Ils ne m’avaient jamais vu !…

Les plus hardis s’approchèrent tout près de la voiture, me montrant les poings.

– Tu y es ? Hé ! canaille !…

Pauvres diables !

Je n’eus pas le temps de mettre le pied à terre que je fus pris, empoigné, enchaîné, fouillé et entouré d’au moins huit gendarmes. Aussitôt, quelques témoins parmi lesquels se trouvaient Nacavant et son collègue Ruffier vinrent me dévisager en plein air, au milieu de la place, en face la gare ; puis on me dirigea vers l’auberge où le matin, moi, mes camarades et Nacavant avions pris le café. Après avoir monté quelques marches d’un escalier étroit, nous arrivâmes dans une chambre très exiguë où le brigadier Anquier était couché sur un lit, entouré de sa femme et de quelques personnes. Il me reconnut formellement.

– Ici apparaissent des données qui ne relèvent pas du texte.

(* ===== verification/TrapExample.v ===== *)
(** * Traps on a small machine

    A process calls [getpid]; a timer interrupt stops kernel code; a wild store
    ends a process.  The other components are small: no device has work to do
    and the other system calls return 0. *)
From S2P Require Import Prelude Riscv Mem Kalloc Vm Proc Uart Printf Csr Asm AsmSpec Trap TrapSpec TrapAsm.
Import Reg.

Definition pexit (me : nat) (status : Z) (s : tst unit) : res (tst unit) :=
  Ok (set_tps (alter (λ p, set_state ZOMBIE (set_xstate status p)) me (tps s)) s).
Definition pcall (f : sysname) (me : nat) (s : tst unit) : res (option Z * tst unit) :=
  match f with
  | Sys_getpid => p ← from_option Ok (Panic "proc index") (tps s !! me); Ok (Some (pid p), s)
  | Sys_exit => s ← pexit me 0 s; Ok (None, s)
  | _ => Ok (Some 0, s)
  end.
#[export] Instance small_ops : TrapOps unit := {|
  t_rd a x := (0, x); t_wr a v x := x;
  t_uartintr me s := Ok s; t_diskintr me s := Ok s;
  t_printf f a x := Ok x; t_switch me s := set_tps (alter (set_state RUNNING) me (tps s)) s;
  t_kexit := pexit; t_call := pcall; t_fsinit me s := Ok s; t_kexec me p a s := Ok (0, s)
|}.

Definition tfa : Z := 2147487744.                  (* the trap frame's page *)
Definition stack_va : Z := 274877894656.           (* a page of kernel stack *)
Definition proca : proc :=
  mkProc RUNNING ChNull 0 0 42 None 274877894656 8192 2147495936 tfa [] [] None [] 0.
Definition user_satp : Z := MAKE_SATP (pagetable proca).
Definition kern_satp : Z := MAKE_SATP 2147500032.
(** The two pages that are not mapped one to one. *)
Definition xl (satp va : Z) : Z :=
  if (satp =? user_satp) && (TRAPFRAME <=? va) && (va <? TRAPFRAME + 4096) then tfa + (va - TRAPFRAME)
  else if (satp =? kern_satp) && (stack_va <=? va) && (va <? stack_va + 4096) then 2147504128 + (va - stack_va)
  else va.

Lemma xl_user : mapped xl user_satp TRAPFRAME tfa 288.
Proof.
  intros o Ho. unfold xl. change TRAPFRAME with 274877898752. rewrite u64_small by lia. rewrite Z.eqb_refl.
  cbn [andb]. repeat zcase; cbn [andb]; lia.
Qed.
Lemma xl_stack : mapped xl kern_satp (u64 (stack_va + 2048 - 256)) 2147505920 256.
Proof.
  intros o Ho. change (u64 (stack_va + 2048 - 256)) with (stack_va + 1792). unfold stack_va. rewrite u64_small by lia.
  unfold xl. change (kern_satp =? user_satp) with false. rewrite Z.eqb_refl. unfold stack_va. cbn [andb].
  repeat zcase; cbn [andb]; lia.
Qed.

(** *** getpid *)
Definition csr0 : csrs := λ c, match c with SATP => user_satp | STVEC => 274877902848 | SSTATUS => 2 | _ => 0 end.
Definition mem0 : mem := st64 (st64 (st64 (st64 ∅ tfa kern_satp) (tfa + 8) 274877898752) (tfa + 16) 2147483904) (tfa + 32) 0.
Definition reg0 : Z → Z := λ r, if r =? a7 then 11 else if (0 <=? r) && (r <? 32) then 1000 + r else 0.
Definition mach0 : machine := mkMach reg0 csr0 mem0 4096 UMode.
Definition entered : machine := run xl (uservec 274877903104) (trap 8 0 mach0).
(** The machine at [userret]. *)
Definition back_of (s : tst unit) : machine :=
  mkMach (λ r, if r =? a0 then user_satp else 0) (tc s) (km (tk s)) 0 SMode.
Lemma sees_back s : ttp s = 0 → sees (back_of s) s.
Proof. intros Hs. by split. Qed.
Definition view_of (m : machine) (ps : list proc) : tst unit := mkT (cs m) (rg m tp) (mkK (mm m) 0) ps 0 tt.
Lemma sees_view m ps : sees m (view_of m ps).
Proof. by split. Qed.

Definition cst0 : tst unit := view_of entered [proca].
Definition ut (s : tst unit) : res (option Z * tst unit) :=
  usertrap 7 2281701376 2147484160 274877902848 2147483904 0 s.
Definition okv {A B} (r : res (A * B)) (d : A * B) : A * B := match r with Ok x => x | _ => d end.
Definition after_ut (s : tst unit) : tst unit := (okv (ut s) (None, s)).2.
Definition ret_ut (s : tst unit) : option (option Z) := match ut s with Ok (r, _) => Some r | _ => None end.

Lemma ut_ok s r : ret_ut s = Some r →
  usertrap 7 2281701376 2147484160 274877902848 2147483904 0 s = Ok (r, after_ut s).
Proof. change (usertrap 7 2281701376 2147484160 274877902848 2147483904 0 s) with (ut s). unfold ret_ut, after_ut. destruct (ut s) as [[]| |]; simpl; congruence. Qed.

Lemma getpid_keeps s1 r s2 : t_call Sys_getpid 0 s1 = Ok (r, s2) → frame_kept 0 s1 s2.
Proof.
  simpl. destruct (tps s1 !! 0%nat) as [p|] eqn:Hp; simpl; [|done]. intros [= <- <-].
  split; [exists p, p; by split_and!|done].
Qed.

Lemma reg0_ok : regs_ok mach0.
Proof. intros r. unfold word. simpl. unfold reg0. repeat case_match; simpl; lia. Qed.

Lemma syscall_end_to_end_witness :
  let m3 := run xl userret_code (back_of (after_ut cst0)) in
  md m3 = UMode ∧ pc m3 = 4100 ∧ rg m3 a0 = 42 ∧ rg m3 s1 = 1009 ∧ rg m3 a7 = 11.
Proof.
  assert (ret_ut cst0 = Some (Some user_satp)) as Hu by (by vm_compute).
  assert (rg (back_of (after_ut cst0)) a0 = user_satp) as Ha by exact (eq_refl user_satp).
  assert (tps cst0 !! 0%nat = Some proca) as Hp by exact (eq_refl (Some proca)).
  assert (ttp (after_ut cst0) = 0) as Ht by (by vm_compute).
  assert (0 <= pc mach0 < 18446744073709551616 - 4) as Hpc by (simpl; lia).
  pose proof (syscall_end_to_end xl 7 2281701376 2147484160 274877902848 2147483904 274877903104 0 Sys_getpid mach0 (back_of (after_ut cst0))
    cst0 (after_ut cst0) user_satp proca reg0_ok eq_refl Hpc xl_user eq_refl getpid_keeps (sees_view entered [proca]) Hp (ut_ok _ _ Hu) (sees_back _ Ht) Ha xl_user)
    as (_ & H1 & H2 & _ & H3 & _).
  cbv zeta in *. split; [exact H1|]. split; [exact H2|]. split; [by vm_compute|].
  split; [apply (H3 s1); [split; discriminate|discriminate]|apply (H3 a7); [split; discriminate|discriminate]].
Defined.

(** *** A timer interrupt of kernel code *)
Definition csrk : csrs := λ c, match c with SATP => kern_satp | STVEC => 2147484160 | SSTATUS => 2 | TIME => 5 | _ => 0 end.
Definition regk : Z → Z := λ r, if r =? sp then stack_va + 2048 else if r =? tp then 0 else if (0 <=? r) && (r <? 32) then 2000 + r else 0.
Definition machk : machine := mkMach regk csrk mem0 2147484416 SMode.
Definition timer : Z := 9223372036854775813.
Definition kentered : machine := run xl ([IAddi sp sp (-256)] ++ saves sp kv_regs) (trap timer 0 machk).
Definition kst0 : tst unit := view_of kentered [proca].
Definition kt (s : tst unit) : res (unit * tst unit) := kerneltrap 7 (Some 0%nat) s.
Definition after_kt (s : tst unit) : tst unit := (okv (kt s) (tt, s)).2.
Definition done_kt (s : tst unit) : bool := match kt s with Ok _ => true | _ => false end.

Lemma kt_ok s : done_kt s = true → kerneltrap 7 (Some 0%nat) s = Ok (tt, after_kt s).
Proof.
  change (kerneltrap 7 (Some 0%nat) s) with (kt s). unfold done_kt, after_kt.
  destruct (kt s) as [[[] s']| |]; simpl; congruence.
Qed.

(** [kerneltrap] as a machine function: it leaves the C state [s'] and clobbers
    a register it may clobber. *)
Definition kt_machine (s' : tst unit) (m : machine) : machine :=
  mkMach (rset tp (ttp s') (rset t3 5 (rg m))) (tc s') (km (tk s')) 0 SMode.
Lemma sees_kt s' m : sees (kt_machine s' m) s'.
Proof. by split. Qed.
Lemma kt_preserves s' m : km (tk s') = mm m → tc s' SATP = cs m SATP → preserves 2147505920 256 (kt_machine s') m.
Proof.
  intros Hm Hs. split; [done|]. split; [|split; [|done]].
  - intros r Hr. unfold kt_machine. cbn [rg]. unfold rset. 
    repeat case_decide; subst; try done; exfalso; revert Hr; by apply (bool_decide_unpack _).
  - intros o _ _. unfold kt_machine. cbn [mm]. by rewrite Hm.
Qed.

Lemma regk_ok : regs_ok machk.
Proof. intros r. unfold word. simpl. unfold regk. repeat case_match; simpl; unfold stack_va; lia. Qed.

Lemma kt_mem : km (tk (after_kt kst0)) = mm kentered.
Proof. vm_cast_no_check (eq_refl (mm kentered)). Qed.

Lemma kernel_interrupt_end_to_end_witness :
  let m2 := kernelvec xl (kt_machine (after_kt kst0)) (trap timer 0 machk) in
  rg m2 t3 = 2028 ∧ rg m2 sp = stack_va + 2048 ∧ pc m2 = 2147484416 ∧ Z.testbit (cs m2 SSTATUS) 1 = true ∧
  tticks (after_kt kst0) = 1.
Proof.
  assert (done_kt kst0 = true) as Hd by (by vm_compute).
  pose proof kt_mem as Hm.
  assert (tc (after_kt kst0) SATP = cs kentered SATP) as Hs by (by vm_compute).
  pose proof (kernel_interrupt_end_to_end xl 7 (Some 0%nat) timer 0 2147505920 (kt_machine (after_kt kst0)) machk kst0
    (after_kt kst0) tt regk_ok eq_refl xl_stack (sees_view kentered [proca]) (kt_ok _ Hd) (sees_kt _ _)
    (kt_preserves _ _ Hm Hs)) as (H1 & H2 & _ & H4).
  cbv zeta in *. split; [apply (H1 t3); [split; discriminate|discriminate]|].
  split; [apply (H1 sp); [split; discriminate|discriminate]|]. split; [exact H2|]. split; [exact H4|by vm_compute].
Defined.

(** *** A store to an address that is not the process's *)
Definition wild : tst unit := mkT (csrw SCAUSE 15 (csrw STVAL 1048576 csr0)) 0 (mkK mem0 0) [proca] 0 tt.
Definition okwild : tst unit := set_tc (csrw SSTATUS 0 (tc wild)) wild.

Lemma usertrap_exception_witness :
  ret_ut okwild = Some None ∧
  ∃ s1 : tst unit, killed 0 (tps s1) ≠ 0 ∧ t_kexit 0 (-1) s1 = Ok (after_ut okwild).
Proof.
  assert (ret_ut okwild = Some None) as Hr by (by vm_compute). split; [exact Hr|].
  assert (tc okwild SCAUSE ≠ 8) as H1 by (by vm_compute).
  assert (tc okwild SCAUSE ≠ 9223372036854775817) as H2 by (by vm_compute).
  assert (tc okwild SCAUSE ≠ 9223372036854775813) as H3 by (by vm_compute).
  assert (tps okwild !! 0%nat = Some proca) as Hp by exact (eq_refl (Some proca)).
  pose proof (usertrap_exception 7 2281701376 2147484160 274877902848 2147483904 0 proca okwild (after_ut okwild) None Hp
    H1 H2 H3 (ut_ok _ _ Hr)) as [(pa & k' & _ & _ & _ & _ & He & _)|[_ Hs]]; [discriminate He|exact Hs].
Defined.

(** *** The dispatch *)
Definition sc (s : tst unit) : res (option unit * tst unit) := syscall 0 s.
Definition after_sc (s : tst unit) : tst unit := (okv (sc s) (None, s)).2.
Definition ret_sc (s : tst unit) : option (option unit) := match sc s with Ok (r, _) => Some r | _ => None end.
Lemma sc_ok s r : ret_sc s = Some r → syscall 0 s = Ok (r, after_sc s).
Proof.
  change (syscall 0 s) with (sc s). unfold ret_sc, after_sc. destruct (sc s) as [[]| |]; simpl; congruence.
Qed.

Lemma syscall_correct_witness :
  syscall 0 cst0 = Ok (Some tt, after_sc cst0) ∧
  ∃ r s1, t_call Sys_getpid 0 cst0 = Ok (r, s1) ∧
    match r with
    | Some v => Some tt = Some tt ∧ ∃ p', tps s1 !! 0%nat = Some p' ∧
        after_sc cst0 = set_tk (store (trapframe p' + TF_A 0) v (tk s1)) s1
    | None => Some tt = None ∧ after_sc cst0 = s1
    end.
Proof.
  assert (tps cst0 !! 0%nat = Some proca) as Hp by exact (eq_refl (Some proca)).
  assert (handler cst0 0 = Some Sys_getpid) as Hh by (by vm_compute).
  assert (ret_sc cst0 = Some (Some tt)) as Hr by (by vm_compute).
  split; [exact (sc_ok _ _ Hr)|].
  pose proof (syscall_correct 0 cst0 (after_sc cst0) (Some tt) proca Hp (sc_ok _ _ Hr)) as Hc.
  rewrite Hh in Hc. exact Hc.
Defined.

(** *** A context switch *)
Definition ident (satp va : Z) : Z := va.
Lemma ident_mapped satp a n : 0 <= a → a + n < 18446744073709551616 → mapped ident satp a a n.
Proof. intros Ha Hn o Ho. unfold ident. apply u64_small. lia. Qed.

Definition thread1 : machine :=
  mkMach (λ r, if r =? a0 then 4096 else if r =? a1 then 8192 else if (0 <=? r) && (r <? 32) then 500 + r else 0) csrk ∅ 0 SMode.
Definition thread2 (k : mem) : machine :=
  mkMach (λ r, if r =? a0 then 8192 else if r =? a1 then 4096 else 9) csrk k 0 SMode.
Lemma thread2_mem k o : ld64 (mm (thread2 k)) o = ld64 k o.
Proof. done. Qed.

Lemma swtch_resumes_witness :
  let m3 := run ident swtch (thread2 (mm (run ident swtch thread1))) in pc m3 = 501 ∧ rg m3 s1 = 509 ∧ rg m3 sp = 502 ∧ rg m3 t0 = 9.
Proof.
  assert (regs_ok thread1) as Hok by (intros r; unfold word; simpl; repeat case_match; simpl; lia).
  assert (mapped ident (csrk SATP) 4096 4096 112) as H1 by (apply ident_mapped; lia).
  assert (mapped ident (csrk SATP) 8192 8192 112) as H2 by (apply ident_mapped; lia).
  assert (4096 + 112 <= 8192 ∨ 8192 + 112 <= 4096) as H3 by lia.
  assert (8192 + 112 <= 4096 ∨ 4096 + 112 <= 8192) as H4 by lia.
  pose proof (swtch_resumes ident 4096 8192 8192 thread1 (thread2 (mm (run ident swtch thread1)))
    Hok H1 H2 H3 H2 H1 H4 (λ o _ _, thread2_mem _ _)) as (Hp & Hr & Ho & _).
  cbv zeta in *. split; [exact Hp|]. split; [apply (Hr s1); by apply (bool_decide_unpack _)|].
  split; [apply (Hr sp); by apply (bool_decide_unpack _)|]. rewrite (Ho t0) by (by apply (bool_decide_unpack _)). reflexivity.
Defined.

Lemma start_correct_witness :
  let '(md, pc, _, tp) := start 2147484672 csr0 in md = SMode ∧ pc = 2147484672 ∧ tp = 0.
Proof.
  assert (0 <= csr0 MHARTID < 2147483648) as Hh by (simpl; lia).
  pose proof (start_correct 2147484672 csr0 Hh) as Hs. destruct (start 2147484672 csr0) as [[[md pc] c'] tp].
  destruct Hs as (H1 & H2 & H3 & _). by split_and!.
Defined.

Pendant cette courte confrontation, je regardai curieusement la figure du juge d’instruction. La tête (oh! cette tête !) que je ne puis mieux comparer aux caricatures de Daumier représentant la hure de Louis-Philippe, en conformation piriforme, me remémora si fortement les œuvres d’art de cet artiste que je ne pus m’empêcher de sourire. Lui, croyant sans doute que je me moquais du sort de son laquais, me foudroya d’un terrible regard en développant tout le jeu de ses paupières. Tous ceux qui le connaissent conviendront avec moi, j’espère, qu’il fallut que je fusse robuste pour recevoir un pareil coup d’œil sans broncher.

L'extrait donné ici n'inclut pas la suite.